This article only represents the author's own views.
The “old master” image apply for some sectors, turning “old” into “gold” for many tried-and-tested consumer brands. But it’s hardly the case in the fast-moving auto sector, especially one that’s making a massive shift to new energy vehicles (NEVs). The race into NEVs is mostly filled with new names like Tesla (TSLA.US) of the U.S. and Nio (NIO.US; 9866.HK) and BYD (1211.HK; 002594.SZ) of China, which were barely known just a decade ago. China’s WM Motor Technology Co Ltd. once hoped to become a standout in the field as well. But its recent road has been filled with potholes and setbacks, raising concerns about its future.
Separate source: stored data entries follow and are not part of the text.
(** [-num] wraps for INT_MIN. *)
Definition int_to_str (num : Z) (str : buf) (base : Z) : option (Z * buf) :=
  if num =? 0 then str ← put_bytes str [48; 0]; Some (1, str) else
  let is_negative := (num <? 0) && (base =? 10) in
  let num := if is_negative then s32 (- num) else num in
  ds ← int_digits 33 num base;
  let ds := ds ++ (if is_negative then [45] else []) in
  let i := Z.of_nat (length ds) in
  str ← put_bytes str (ds ++ [0]);
  str ← reverse_str str i;
  Some (i, str).

Definition unsigned_int_to_str (value : Z) (buffer : buf) (base : Z) : option buf :=
  if value =? 0 then put_bytes buffer [48; 0] else
  ds ← int_digits 33 value base;
  str ← put_bytes buffer (ds ++ [0]);
  reverse_str str (Z.of_nat (length ds)).

(** The characters of the literal "0123456789ABCDEF" and of its lower-case form;
    an index outside the literal is undefined behaviour. *)
Definition digit_of (lower : bool) (d : Z) : option Z :=
  if (0 <=? d) && (d <? 16) then Some (hex_digit (negb lower) d) else None.

Fixpoint table_digits (fuel : nat) (lower : bool) (value base : Z) : option (list Z) :=
  match fuel with
  | O => None
  | S fuel' =>
      if value =? 0 then Some [] else
      if base =? 0 then None else
      d ← digit_of lower (Z.rem value base);
      rest ← table_digits fuel' lower (Z.quot value base) base; Some (d :: rest)
  end.

Definition int_to_str2 (value : Z) (str : buf) (base : Z) : option buf :=
  if value =? 0 then put_bytes str [48; 0] else
  let isNegative := (value <? 0) && (base =? 10) in
  let value := if isNegative then s32 (- value) else value in
  temp ← table_digits 32 false value base;
  let temp := temp ++ (if isNegative then [45] else []) in
  if (length temp <? 32)%nat then put_bytes str (reverse temp ++ [0]) else None.

Definition uint64_t_to_str (value : Z) (buffer : buf) (base : Z) : option buf :=
  if (base <? 2) || (16 <? base) then put_bytes buffer [0] else
  temp ← (if value =? 0 then Some [48] else table_digits 65 false value base);
  put_bytes buffer (reverse temp ++ [0]).

(** ** Output *)

(** The digits go down from [buffer[30]]; at most 30 of them are kept. *)
Definition print_unsigned (value base : Z) : option buf :=
  if value =? 0 then Some [48] else
  ds ← table_digits 33 true value base; Some (reverse (take 30 ds)).

(** [n] hexadecimal digits from the low end. *)
Fixpoint hex_low (n : nat) (value : Z) : buf :=
  match n with
  | O => []
  | S n' => hex_low n' (Z.shiftr value 4) ++ [hex_digit true (Z.land value 15)]
  end.

Definition print_hex (value : Z) : buf := [48; 120] ++ hex_low 8 value.
Definition print_hex64 (value : Z) : buf := hex_low 16 value.

Definition print_hex_padded (value width : Z) : option buf :=
  ds ← hex_temp 32 true value;
  Some (replicate (Z.to_nat (width - Z.of_nat (length ds))) 48 ++ reverse ds).

Definition pad_out (count : Z) (zero : bool) : buf := replicate (Z.to_nat count) (if zero then 48 else 32).

Inductive va_word := VInt (z : Z) | VStr (s : option buf).

Definition va_int (args : list va_word) : option (Z * list va_word) :=
  match args with VInt z :: l => Some (z, l) | _ => None end.
Definition va_str (args : list va_word) : option (option buf * list va_word) :=
  match args with VStr s :: l => Some (s, l) | _ => None end.

(** The characters of a C string. *)
Fixpoint chars (s : buf) : option buf :=
  match s with
  | [] => None
  | c :: s' => if c =? 0 then Some [] else cons c <$> chars s'
  end.

Record flags := Mk_flags { left_align : bool; zero_padding : bool; width_specified : bool; width : Z; precision : Z }.

(** The padding around [body] that the 's' and 'u' conversions print. *)
Definition padded (f : flags) (body : buf) : buf :=
  let len := Z.of_nat (length body) in
  let pad := if width_specified f && (len <? width f) then width f - len else 0 in
  (if left_align f then [] else pad_out pad (zero_padding f)) ++ body ++
  (if left_align f then pad_out pad false else []).

Definition conv_c (f : flags) (args : list va_word) : option (buf * list va_word) :=
  '(c, args) ← va_int args;
  let wide := width_specified f && (1 <? width f) in
  Some ((if negb (left_align f) && wide then pad_out (width f - 1) (zero_padding f) else []) ++ [u8 c] ++
        (if left_align f && wide then pad_out (width f - 1) false else []), args).

Definition conv_s (f : flags) (args : list va_word) : option (buf * list va_word) :=
  '(s, args) ← va_str args;
  s ← chars (match s with Some s => s | None => lit "(null)" end);
  let len := Z.of_nat (length s) in
  let len := if (0 <=? precision f) && (precision f <? len) then precision f else len in
  Some (padded f (take (Z.to_nat len) s), args).

(** The padding is computed with the sign; for a negative number and the '0' flag
    both the spaces in front of the sign and the zeros behind it are printed. *)
Definition conv_d (f : flags) (args : list va_word) : option (buf * list va_word) :=
  '(v, args) ← va_int args;
  let v := s32 v in
  let neg := v <? 0 in
  let uv := u32 (if neg then s32 (- v) else v) in
  '(_, b) ← int_to_str (s32 uv) (replicate 32 0) 10;
  digits ← chars b;
  let len := Z.of_nat (length digits) + b2z neg in
  let pad := if width_specified f && (len <? width f) then width f - len else 0 in
  Some ((if left_align f then [] else pad_out pad (zero_padding f && negb neg)) ++
        (if neg then [45] else []) ++
        (if zero_padding f && negb (left_align f) && (0 <? pad) && neg then pad_out pad true else []) ++
        digits ++ (if left_align f then pad_out pad false else []), args).

Definition conv_u (f : flags) (args : list va_word) : option (buf * list va_word) :=
  '(u, args) ← va_int args;
  b ← unsigned_int_to_str (u32 u) (replicate 32 0) 10;
  digits ← chars b; Some (padded f digits, args).

(** 'X' and 'p': the result with its padding goes through [char buf[32]]. *)
Definition conv_X (f : flags) (args : list va_word) : option (buf * list va_word) :=
  '(x, args) ← va_int args;
  b ← int_to_hex_str (u32 x) (replicate 32 0) (if width_specified f then width f else 0) (zero_padding f);
  digits ← chars b; Some (digits, args).

(** The decimal number at the front of the format; [None] inside: no digit. *)
Fixpoint fmt_number (acc : Z) (seen : bool) (format : buf) : option (Z * bool * buf) :=
  match format with
  | [] => None
  | c :: format' =>
      if (48 <=? c) && (c <=? 57) then fmt_number (s32 (acc * 10 + (c - 48))) true format'
      else Some (acc, seen, format)
  end.

Definition skip_char (c : Z) (format : buf) : option (bool * buf) :=
  match format with [] => None | x :: format' => Some (if x =? c then (true, format') else (false, format)) end.

(** Flags, width, precision and length modifier behind a '%'. *)
Definition fmt_flags (format : buf) (args : list va_word) : option (flags * bool * buf * list va_word) :=
  '(la, format) ← skip_char 45 format;
  '(zero, format) ← (if la : bool then Some (false, format) else skip_char 48 format);
  '(star, format) ← skip_char 42 format;
  '(w, spec, format, args) ←
    (if star : bool then '(w, args) ← va_int args; Some (s32 w, true, format, args)
     else '(w, spec, format) ← fmt_number 0 false format; Some (w, spec, format, args));
  '(dot, format) ← skip_char 46 format;
  '(prec, format) ←
    (if dot : bool then '(p, _, format) ← fmt_number 0 false format; Some (p, format) else Some (-1, format));
  '(l1, format1) ← skip_char 108 format;
  '(is_ll, format) ←
    (if l1 : bool then '(l2, format2) ← skip_char 108 format1; Some (l2, if l2 : bool then format2 else format)
     else Some (false, format));
  Some (Mk_flags la zero spec w prec, is_ll, format, args).

(** The switch: 'X' and 'u' are handled by their own cases also behind "ll", so
    the 64-bit branches of [default] are never taken. *)
Definition conversion (f : flags) (is_ll : bool) (c : Z) (args : list va_word)
  : option (buf * list va_word) :=
  if c =? 99 (* 'c' *) then conv_c f args
  else if c =? 115 (* 's' *) then conv_s f args
  else if c =? 100 (* 'd' *) then conv_d f args
  else if c =? 117 (* 'u' *) then conv_u f args
  else if (c =? 88) || (c =? 112) (* 'X', 'p' *) then conv_X f args
  else Some ([37] ++ (if is_ll then [108; 108] else []) ++ (if c =? 0 then [] else [c]), args).

(** [printf]: the characters printed.  Every round consumes a character of the
    format. *)
Fixpoint printf_loop (fuel : nat) (format : buf) (args : list va_word) : option buf :=
  match fuel with
  | O => None
  | S fuel' =>
      match format with
      | [] => None
      | c :: format' =>
          if c =? 0 then Some [] else
          if negb (c =? 37) then cons c <$> printf_loop fuel' format' args else
          '(f, is_ll, format, args) ← fmt_flags format' args;
          match format with
          | [] => None
          | c :: format' =>
              if c =? 37 then cons 37 <$> printf_loop fuel' format' args else
              '(out, args) ← conversion f is_ll c args;
              rest ← printf_loop fuel' format' args; Some (out ++ rest)
          end
      end
  end.

Definition printf (format : buf) (args : list va_word) : option buf :=
  printf_loop (S (length format)) format args.

(** ** sprintf

    The text produced, without its terminator. *)
Fixpoint sprintf_text (p : buf) (args : list va_word) : option buf :=
  match p with
  | [] => None
  | c :: p' =>
      if c =? 0 then Some [] else
      if negb (c =? 37) then cons c <$> sprintf_text p' args else
      match p' with
      | [] => None
      | k :: p'' =>
          if k =? 115 then
            '(s, args) ← va_str args; s ← s; t ← chars s; rest ← sprintf_text p'' args; Some (t ++ rest)
          else if (k =? 100) || (k =? 120) then
            '(v, args) ← va_int args;
            '(len, t) ← int_to_str (s32 v) (replicate 20 0) (if k =? 100 then 10 else 16);
            rest ← sprintf_text p'' args; Some (take (Z.to_nat len) t ++ rest)
          else rest ← sprintf_text p'' args; Some (37 :: k :: rest)
      end
  end.

(** [written] and the buffer. *)
Definition sprintf (buffer : buf) (format : buf) (args : list va_word) : option (Z * buf) :=
  t ← sprintf_text format args;
  buffer ← put_bytes buffer (t ++ [0]);
  Some (Z.of_nat (length t), buffer).

(** ** snprintf *)

(** [while ( *arg && written < size) str[written++] = *arg++] *)
Fixpoint put_arg (arg str : buf) (written size : Z) : option (buf * Z) :=
  match arg with
  | [] => None
  | c :: arg' =>
      if negb (c =? 0) && (written <? size) then
        str ← wr str written c; put_arg arg' str (written + 1) size
      else Some (str, written)
  end.

(** The digits of [temp] into [num_buffer[12]], least significant first. *)
Fixpoint num_digits (n : nat) (temp : Z) : list Z :=
  match n with
  | O => []
  | S n' =>
      let d := u8 (Z.rem temp 10 + 48) in
      let temp := Z.quot temp 10 in
      if 0 <? temp then d :: num_digits n' temp else [d]
  end.

Fixpoint put_list (l : list Z) (str : buf) (written size : Z) : option (buf * Z) :=
  match l with
  | [] => Some (str, written)
  | c :: l' => if written <? size then str ← wr str written c; put_list l' str (written + 1) size
               else Some (str, written)
  end.

Definition put_num (word : Z) (str : buf) (written size : Z) : option (buf * Z) :=
  let num := s32 word in   (* va_arg(args, int) *)
  '(str, written) ← (if (num <? 0) && (written <? size)
                     then str ← wr str written 45; Some (str, written + 1) else Some (str, written));
  let num := if num <? 0 then s32 (- num) else num in
  put_list (reverse (num_digits 12 num)) str written size.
Its latest setback came earlier this month, when WM Motor's attempt at a $2 billion Hong Kong backdoor listing collapsed when its merger partner, Apollo Smart Mobility (0860.HK), slammed the brakes on the deal on Sept. 8. But WM Motor didn’t give up, even as it faces substantial challenges that threaten its very existence. Just days later on Sept. 11, U.S.-listed second-hand car dealer Kaixin Auto (KXIN.US) announced a plan to acquire WM Motor, in a deal that would give it 100% of the company in exchange for new Kaixin shares. More exact terms, including the value of such a transaction, were not disclosed.